+++ Exercise data +++

(** Erasing a column rewrites one entry of every row. *)
Lemma erase_column_spec col D D' :
  erase_column col D = Some D' ->
  forall r row', D' !! r = Some row' ->
    exists row, D !! r = Some row /\ row' = <[Z.to_nat col := FLT_MAX]> row.
Proof.
  unfold erase_column. intros Hrun.
  eapply (for_each_counted (fun k dm =>
            length dm = length D /\
            (forall r row', (r < k)%nat -> dm !! r = Some row' ->
               exists row, D !! r = Some row /\ row' = <[Z.to_nat col := FLT_MAX]> row) /\
            (forall r, (k <= r)%nat -> dm !! r = D !! r))) in Hrun.
  - destruct Hrun as (Hlen & Hlow & _). intros r row' Hr.
    apply (Hlow r row'); [|done]. apply lookup_lt_Some in Hr. lia.
  - split_and!; [done|lia|done].
  - intros k dm dm' Hk (Hlen & Hlow & Hhigh) Hbody.
    destruct (dm !! k) as [row|] eqn:Hrow; simplify_eq/=.
    destruct (vec_set row col FLT_MAX) as [row1|] eqn:Hset; simplify_eq/=.
    apply vec_set_Some in Hset as (_ & _ & ->).
    split_and!.
    + by rewrite length_insert.
    + intros r row' Hr Hlook. destruct (decide (r = k)) as [->|Hne].
      * rewrite list_lookup_insert_eq in Hlook by (by eapply lookup_lt_Some).
        simplify_eq. exists row. split; [|done]. rewrite <- Hhigh; done.
      * rewrite list_lookup_insert_ne in Hlook by done.
        apply Hlow; [lia|done].
    + intros r Hr. rewrite list_lookup_insert_ne by lia. apply Hhigh. lia.
Qed.

Lemma assigned_insert vec (i : nat) j :
  vec !! i = Some (-1) -> j <> -1 ->
  assigned (<[i := j]> vec) ≡ₚ j :: assigned vec.
Proof.
  intros Hi Hj. unfold assigned.
  rewrite insert_take_drop by (by eapply lookup_lt_Some).
  rewrite <- (take_drop_middle vec i (-1)) at 3 by done.
  rewrite !list.filter_app, !list.filter_cons.
  destruct (decide (j <> -1)); [|done].
  destruct (decide (-1 <> -1)); [done|].
  by rewrite Permutation_middle.
Qed.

+++

**Work order**:
Out of the material above, output word for word the line with "Lemma assigned_insert vec", the line with "rewrite insert_take_drop by", and all lines between them, with nothing else.

**Answer area**:
Lemma assigned_insert vec (i : nat) j :
  vec !! i = Some (-1) -> j <> -1 ->
  assigned (<[i := j]> vec) ≡ₚ j :: assigned vec.
Proof.
  intros Hi Hj. unfold assigned.
  rewrite insert_take_drop by (by eapply lookup_lt_Some).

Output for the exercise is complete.